- _WORK INSTRUCTION_
Each line of the data below from the one holding "Lemma tag_all_length reverse" to the one holding "Proof. revert k;", inclusive, is to be reproduced exactly; no other line belongs in the answer.

- _RECORDS FOR THE EXERCISE_
Lemma write_chunk_of content grow io w bytes w' r :
  writer_of content w -> write_chunk grow io w bytes = (w', r) ->
  match r with Ok _ => writer_of (content ++ bytes) w' | Err _ => w' = w end.
Proof.
  intros Hw. unfold write_chunk. destruct (chunk_admitted w bytes) as [next|e] eqn:Ha; [|by intros [= <- <-]].
  destruct (match aw_lease w with Some _ => grow | None => Ok tt end); [|by intros [= <- <-]].
  destruct (io_result io); intros [= <- <-]; [by apply chunk_written_of|done].
Qed.

Lemma write_chunk_keeps grow io w bytes w' r :
  write_chunk grow io w bytes = (w', r) ->
  aw_id w' = aw_id w /\ aw_path w' = aw_path w /\ aw_partial_path w' = aw_partial_path w
  /\ aw_owner w' = aw_owner w /\ aw_lease w' = aw_lease w /\ aw_max_bytes w' = aw_max_bytes w
  /\ aw_preview_enabled w' = aw_preview_enabled w.
Proof. unfold write_chunk. repeat case_goal; by intros [= <- <-]. Qed.

Lemma write_chunks_of env n content w chunks w' :
  writer_of content w -> write_chunks env n w chunks = (w', Ok tt) ->
  writer_of (content ++ mjoin chunks) w' /\ aw_preview_enabled w' = aw_preview_enabled w
  /\ aw_max_bytes w' = aw_max_bytes w.
Proof.
  revert n content w; induction chunks as [|bytes rest IH]; intros n content w Hw; cbn [write_chunks mjoin list_join].
  - intros [= <-]. by rewrite app_nil_r.
  - destruct (write_chunk _ _ w bytes) as [w1 [[]|e]] eqn:E; [|done]. intros Hr.
    pose proof (write_chunk_of _ _ _ _ _ _ _ Hw E) as H1. cbn in H1.
    apply write_chunk_keeps in E as (_ & _ & _ & _ & _ & Hm & Hp).
    destruct (IH _ _ _ H1 Hr) as (? & ? & ?). rewrite <- app_assoc in *. rewrite <- Hp, <- Hm. done.
Qed.

Lemma write_chunks_err env n content w chunks w' e :
  writer_of content w -> write_chunks env n w chunks = (w', Err e) ->
  exists k, (k < length chunks)%nat /\ writer_of (content ++ mjoin (take k chunks)) w'.
Proof.
  revert n content w; induction chunks as [|bytes rest IH]; intros n content w Hw; cbn [write_chunks]; [done|].
  destruct (write_chunk _ _ w bytes) as [w1 [[]|e1]] eqn:E; pose proof (write_chunk_of _ _ _ _ _ _ _ Hw E) as H1; cbn in H1.
  - intros Hr. destruct (IH _ _ _ H1 Hr) as (k & Hk & Hwk). exists (S k). cbn. split; [lia|].
    by rewrite <- app_assoc in Hwk.
  - intros [= <- _]. subst w1. exists 0%nat. cbn. rewrite app_nil_r. split; [lia|done].
Qed.

(** With no obstacle from the environment the only failure is the limit. *)
Lemma write_chunks_total env n content w chunks :
  (forall k, env k = (Ok tt, IoDone)) -> (aw_max_bytes w <= U64_MAX)%N -> writer_of content w ->
  (N.of_nat (length (content ++ mjoin chunks)) <= aw_max_bytes w)%N ->
  exists w', write_chunks env n w chunks = (w', Ok tt).
Proof.
  intros Henv Hmax. revert n content w Hmax; induction chunks as [|bytes rest IH]; intros n content w Hmax Hw Hfit;
    cbn [write_chunks]; [eauto|].
  cbn [mjoin list_join] in Hfit. rewrite app_assoc in Hfit.
  assert (Hadm : chunk_admitted w bytes = Ok (aw_size w + N.of_nat (length bytes))%N).
  { unfold chunk_admitted, checked_add. rewrite (wo_size _ _ Hw) in *. rewrite !length_app in Hfit.
    destruct (N.ltb_spec U64_MAX (N.of_nat (length content) + N.of_nat (length bytes))); [lia|].
    destruct (N.ltb_spec (aw_max_bytes w) (N.of_nat (length content) + N.of_nat (length bytes))); [lia|done]. }
  rewrite (Henv n). cbn [fst snd].
  assert (E : write_chunk (Ok tt) IoDone w bytes = (chunk_written w bytes (aw_size w + N.of_nat (length bytes))%N, Ok tt)).
  { unfold write_chunk. rewrite Hadm. by destruct (aw_lease w). }
  rewrite E. apply (IH _ (content ++ bytes)); [done| |done]. by apply chunk_written_of.
Qed.

(** ** What a committed artifact says of its bytes *)

(** However a body arrives in chunks, the artifact a writer commits describes
    exactly the concatenation of the chunks: its size, its hash, its first and
    its last bytes, its limit; and a chunk that fails leaves the writer as it
    was. *)
Theorem streamed_artifact_exact `{Crypto} env dir prefix extension content_type max id owner chunks w r
  (Hmax : (max <= U64_MAX)%N)
  (Hrun : write_chunks env 0 (begin_artifact_in_operation dir prefix extension content_type max id owner) chunks = (w, r)) :
  let content := mjoin chunks in
  let a := committed_artifact w in
  match r with
  | Ok _ =>
      (N.of_nat (length content) <= max)%N
      /\ am_size (sa_artifact a) = N.of_nat (length content)
      /\ sa_decoded_bytes a = N.of_nat (length content)
      /\ sa_sha256 a = of_bytes (mjoin (map hex_lower (sha256 content)))
      /\ (aw_preview_enabled w = true ->
          sa_head a = from_utf8_lossy (take STREAM_PREVIEW_HEAD_SIZE content)
          /\ sa_tail a = from_utf8_lossy (last_bytes STREAM_PREVIEW_TAIL_SIZE content))
  | Err _ => exists k, (k < length chunks)%nat /\ writer_of (mjoin (take k chunks)) w
  end.
Proof.
  cbn zeta. pose proof (begin_writer_of dir prefix extension content_type max id owner) as Hw.
  set (w0 := begin_artifact_in_operation _ _ _ _ _ _ _) in *.
  assert (Hmax0 : aw_max_bytes w0 = max) by done. clearbody w0.
  destruct r as [[]|e].
  - destruct (write_chunks_of _ _ _ _ _ _ Hw Hrun) as ([Hs Hb Hh Hhd Htl] & Hp & Hm).
    cbn [app] in *. repeat split; cbn [committed_artifact sa_artifact writer_metadata am_size sa_decoded_bytes
      sa_sha256 sa_head sa_tail]; try done.
    + rewrite <- Hs, <- Hmax0, <- Hm. done.
    + by rewrite Hh.
    + by rewrite Hhd, H0.
    + by rewrite Htl, H0.
  - apply (write_chunks_err _ _ _ _ _ _ _ Hw Hrun).
Qed.
Lemma parse_i128_negative l :
  l <> [] -> Forall (fun b => is_ascii_digit b = true) l -> (I128_MIN <= - Z.of_N (digits_value l))%Z ->
  parse_i128 (byte_of 45 :: l) = Some (- Z.of_N (digits_value l))%Z.
Proof.
  intros Hn Hd Hb. unfold parse_i128. change (beqb (byte_of 45) (byte_of 45)) with true. cbv iota.
  destruct l as [|b l]; [done|]. rewrite (Forall_forallb _ _ Hd). apply i128_checked_in. unfold I128_MAX. lia.
Qed.

Lemma pad9_facts n :
  (n < 1000000000)%N ->
  length (pad9 (render_u128 n)) = 9%nat /\ Forall (fun b => is_ascii_digit b = true) (pad9 (render_u128 n))
  /\ digits_value (pad9 (render_u128 n)) = n.
Proof.
  intros Hn. unfold pad9.
  pose proof (render_loop_length 39 n [] 9 ltac:(done) Hn) as Hl. cbn [length Nat.add] in Hl.
  fold (render_u128 n) in Hl. repeat split.
  - rewrite length_app, length_replicate. lia.
  - apply Forall_app. split; [|apply u128_digits]. by apply Forall_replicate.
  - unfold digits_value. rewrite foldl_app.
    assert (Hz : forall k, foldl digit_step 0%N (replicate k (byte_of 48)) = 0%N) by (induction k; done).
    unfold digit_step in Hz. rewrite Hz. apply u128_value. revert Hn. lia.
Qed.

Lemma digits_no_dot l : Forall (fun b => is_ascii_digit b = true) l -> dot ∉ l.
Proof. intros Hl Hin. rewrite Forall_forall in Hl. by pose proof (Hl _ Hin). Qed.

Lemma drop_while_digit c l :
  is_ascii_digit c = false -> Forall (fun b => is_ascii_digit b = true) l -> drop_while (fun b => beqb b c) l = l.
Proof. intros Hc Hl. destruct Hl as [|b l Hb _]; [done|]. cbn. by rewrite digit_not. Qed.

Lemma magnitude_bound ns : in_i128 ns = true -> (Z.abs_N ns < 10 ^ 39)%N /\ (Z.abs_N ns <= 170141183460469231731687303715884105728)%N.
Proof.
  intros Hn. apply in_i128_spec in Hn. unfold I128_MIN, I128_MAX in Hn.
  change (10 ^ 39)%N with 1000000000000000000000000000000000000000%N. lia.
Qed.
(** The streaming loop computes the scan of the sorted pending records. *)
Lemma merge_loop_scan fuel k Q content st out dups limited :
  undisturbed -> holds Q content st -> ms_limited st = false ->
  Forall (fun y => encodes (h_record y)) (mjoin Q) ->
  (aw_max_bytes (ms_writer st) <= U64_MAX)%N ->
  scan_sorted limit (ms_records st) (ms_last_key st) (ms_last_partition st) (pending reverse Q) = (out, dups, limited) ->
  (N.of_nat (length (content ++ lines_of out)) <= aw_max_bytes (ms_writer st))%N ->
  (length (mjoin Q) < fuel)%nat ->
  exists st', merge_loop env fuel k reverse limit st = Some (Ok st')
    /\ writer_of (content ++ lines_of out) (ms_writer st')
    /\ ms_records st' = (ms_records st + N.of_nat (length out))%N
    /\ ms_duplicates st' = (ms_duplicates st + dups)%N
    /\ ms_limited st' = limited
    /\ (ms_max_heap_records st' <= length Q)%nat
    /\ aw_preview_enabled (ms_writer st') = aw_preview_enabled (ms_writer st).
Proof.
  intros He. revert k Q content st out dups. induction fuel as [|fuel IH];
    intros k Q content st out dups [HQ Hheap Hr Hw Hb] Hlim Henc Hmax Hscan Hfit Hfuel; [lia|].
  cbn [merge_loop]. destruct (heap_pop (ms_heap st)) as [[x heap']|] eqn:Hpop.
  2: { apply heap_pop_None in Hpop. rewrite Hpop in Hheap. symmetry in Hheap. apply Permutation_nil_r in Hheap.
       assert (Hnil : mjoin Q = []).
       { clear -Hheap. induction Q as [|[|y q] Q IH]; cbn in *; [done| |done]. by apply IH. }
       unfold pending in Hscan. rewrite Hnil in Hscan. injection Hscan as <- <- <-.
       exists st. change (lines_of []) with (@nil byte) in *. rewrite app_nil_r, Hlim.
       change (N.of_nat (length (@nil CanonicalRecord))) with 0%N. rewrite !N.add_0_r. by split_and!. }
  destruct (pop_pending reverse Q _ _ _ HQ Hheap Hpop) as (t & Hp & Hh' & HQ' & Hpend).
  rewrite (un_pop He), Hpend in *. cbn [scan_sorted] in Hscan.
  destruct (is_some_and limit (fun limit => limit <=? ms_records st)%N).
  { injection Hscan as <- <- <-. eexists. split; [reflexivity|].
    change (lines_of []) with (@nil byte) in *. change (N.of_nat (length (@nil CanonicalRecord))) with 0%N.
    cbn [with_heap ms_writer ms_records ms_duplicates ms_limited ms_max_heap_records].
    rewrite app_nil_r, !N.add_0_r. by split_and!. }
  destruct (queue_step Q _ _ _ Hp) as (Hj & _).
  rewrite Hj in Henc. apply Forall_cons in Henc as [Hex Henc].
  assert (Hfuel' : (length (mjoin (<[h_partition x := t]> Q)) < fuel)%nat).
  { apply Permutation_length in Hj. cbn in Hj. lia. }
  set (st0 := with_heap heap' (ms_limited st) st). unfold emit_line.
  change (ms_last_key st0) with (ms_last_key st). change (ms_last_partition st0) with (ms_last_partition st).
  destruct (is_boundary_duplicate (ms_last_key st) (ms_last_partition st) x) eqn:Edup.
  - destruct (scan_sorted _ _ _ _ _) as [[o d] l] eqn:Es in Hscan. injection Hscan as <- <- <-.
    match goal with |- context [refill_heap env k x reverse ?s] => set (st1 := s) end.
    destruct (refill_holds k Q content st1 x t heap') as (st2 & -> & H2 & E1 & E2 & E3 & E4 & E5 & E6); try done.
    destruct (IH (S k) _ _ st2 o d H2) as (st' & -> & Hw' & Hr' & Hd' & Hl' & Hb' & Hpv); try done.
    + by rewrite E5.
    + by rewrite E6.
    + by rewrite E1, E3, E4.
    + by rewrite E6.
    + exists st'. rewrite length_insert in Hb'. rewrite E6 in Hpv. split_and!; try done.
      * by rewrite Hr', E1.
      * rewrite Hd', E2. unfold st1. cbn [ms_duplicates st0 with_heap]. lia.
  - destruct (scan_sorted _ _ _ _ _) as [[o d] l] eqn:Es in Hscan. injection Hscan as <- <- <-.
    destruct (encodes_line _ Hex) as (line & Hvec & Hline & Hsz). rewrite Hvec.
    rewrite (proj2 (N.ltb_ge MAX_STREAM_RECORD_SIZE (N.of_nat (length line))) Hsz), (un_write He k). cbn [fst snd].
    change (ms_writer st0) with (ms_writer st).
    assert (Hfit1 : (N.of_nat (length (content ++ mjoin [line ++ [newline]])) <= aw_max_bytes (ms_writer st))%N).
    { cbn [lines_of map mjoin list_join] in Hfit |- *. rewrite Hline in Hfit. rewrite !length_app in *. cbn [length] in *. lia. }
    destruct (write_chunks_total (fun _ => (Ok tt, IoDone)) 0 content (ms_writer st) [line ++ [newline]])
      as [w Hwr]; [done..|].
    cbn [write_chunks fst snd] in Hwr. destruct (write_chunk (Ok tt) IoDone (ms_writer st) (line ++ [newline])) as [w1 [[]|]] eqn:Ew;
      [|done]. injection Hwr as ->.
    pose proof (write_chunk_of _ _ _ _ _ _ _ Hw Ew) as Hw1. cbn in Hw1.
    pose proof (write_chunk_keeps _ _ _ _ _ _ Ew) as (_ & _ & _ & _ & _ & Hm1 & Hp1).
    match goal with |- context [refill_heap env k x reverse ?s] => set (st1 := s) end.
    destruct (refill_holds k Q (content ++ line ++ [newline]) st1 x t heap') as (st2 & -> & H2 & E1 & E2 & E3 & E4 & E5 & E6);
      try done.
    assert (Hcont : content ++ lines_of (h_record x :: o) = (content ++ line ++ [newline]) ++ lines_of o).
    { unfold lines_of. cbn [map mjoin list_join]. rewrite Hline, !app_assoc. done. }
    destruct (IH (S k) _ _ st2 o d H2) as (st' & -> & Hw' & Hr' & Hd' & Hl' & Hb' & Hpv); try done.
    + by rewrite E5.
    + rewrite E6. unfold st1. cbn [ms_writer]. by rewrite Hm1.
    + by rewrite E1, E3, E4.
    + rewrite E6, <- Hcont. unfold st1. cbn [ms_writer]. by rewrite Hm1.
    + exists st'. rewrite length_insert in Hb'. rewrite E6 in Hpv. rewrite Hcont. split_and!; try done.
      * rewrite Hr', E1. unfold st1. cbn [ms_records st0 with_heap length]. lia.
      * by rewrite Hd', E2.
      * rewrite Hpv. unfold st1. cbn [ms_writer]. by rewrite Hp1.
Qed.
End Simulation.

(** ** From the files to the artifact *)

Section Whole.
Context `{Crypto} `{RecordCodec}.

Lemma open_readers_spec env n paths contents :
  undisturbed env -> Forall2 (fun path c => me_open env path = Some c) paths contents ->
  open_readers env n paths = Ok contents.
Proof.
  intros He Hf. revert n. induction Hf as [|path c paths contents Hc Hf IH]; intros n; cbn [open_readers]; [done|].
  by rewrite (un_open env He), Hc, IH.
Qed.

Lemma fill_heap_spec env index reverse readers parts :
  undisturbed env -> Forall2 parses readers parts ->
  exists readers', fill_heap env index reverse readers = Ok (omap head (tag_all reverse index parts), readers')
    /\ Forall2 (fun reader q => parses reader (map h_record (tail q))) readers' (tag_all reverse index parts).
Proof.
  intros He Hf. revert index. induction Hf as [|reader rs readers parts Hp Hf IH]; intros index; cbn [fill_heap tag_all].
  - exists []. split; [done|constructor].
  - rewrite (un_first env He). destruct (read_next_parses _ _ index 0 reverse Hp) as [-> Hp'].
    destruct (IH (S index)) as (readers' & -> & Hf').
    destruct rs as [|r rs]; cbn [tag omap list_omap head]; eexists; (split; [reflexivity|]); constructor; try done.
    + constructor.
    + cbn [tail map]. by rewrite tag_records.
Qed.

Lemma tag_all_lookup reverse k parts p q :
  tag_all reverse k parts !! p = Some q -> exists rs, parts !! p = Some rs /\ q = tag reverse (k + p) 0 rs.
Proof.
  revert k p; induction parts as [|rs parts IH]; intros k p; cbn [tag_all]; [done|].
  destruct p as [|p]; cbn [lookup list_lookup].
  - intros [= <-]. exists rs. by rewrite Nat.add_0_r.
  - intros Hq. apply IH in Hq as (rs' & ? & ->). exists rs'. split; [done|]. by rewrite Nat.add_succ_r.
Qed.

Lemma tag_all_queues reverse parts :
  Forall (time_sorted (ordering_of reverse)) parts -> queues reverse (tag_all reverse 0 parts).
Proof.
  intros Hs p q Hq. apply tag_all_lookup in Hq as (rs & Hrs & ->). cbn [Nat.add]. exists 0%N, rs. split; [done|].
  apply tag_sorted. rewrite Forall_lookup in Hs. by eapply Hs.
Qed.

Lemma tag_all_records reverse k parts : map h_record (mjoin (tag_all reverse k parts)) = mjoin parts.
Proof.
  revert k; induction parts as [|rs parts IH]; intros k; cbn [tag_all mjoin list_join map]; [done|].
  rewrite map_app, tag_records. f_equal. apply IH.
Qed.

Lemma tag_all_length reverse k parts : length (tag_all reverse k parts) = length parts.
Proof. revert k; induction parts as [|rs parts IH]; intros k; cbn; [done|]. by rewrite IH. Qed.

Lemma parses_total_length readers parts : Forall2 parses readers parts -> (length (mjoin parts) <= length (mjoin readers))%nat.
Proof.
  induction 1 as [|reader rs readers parts Hp Hf IH]; [done|].
  cbn [mjoin list_join]. rewrite !length_app. apply Nat.add_le_mono; [by apply parses_length|exact IH].
Qed.

(** The partitions a merge is given: readable, well-formed, sorted, encodable. *)
Record mergeable (env : MergeEnv) (o : RecordOrdering) (paths : list Path) (parts : list (list CanonicalRecord)) : Prop := {
  mg_files : Forall2 (fun path rs => exists content, me_open env path = Some content /\ parses content rs) paths parts;
  mg_sorted : Forall (time_sorted o) parts;
  mg_encodes : Forall encodes (mjoin parts);
}.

- _YOUR RESPONSE_
Lemma tag_all_length reverse k parts : length (tag_all reverse k parts) = length parts.
Proof. revert k; induction parts as [|rs parts IH]; intros k; cbn; [done|]. by rewrite IH. Qed.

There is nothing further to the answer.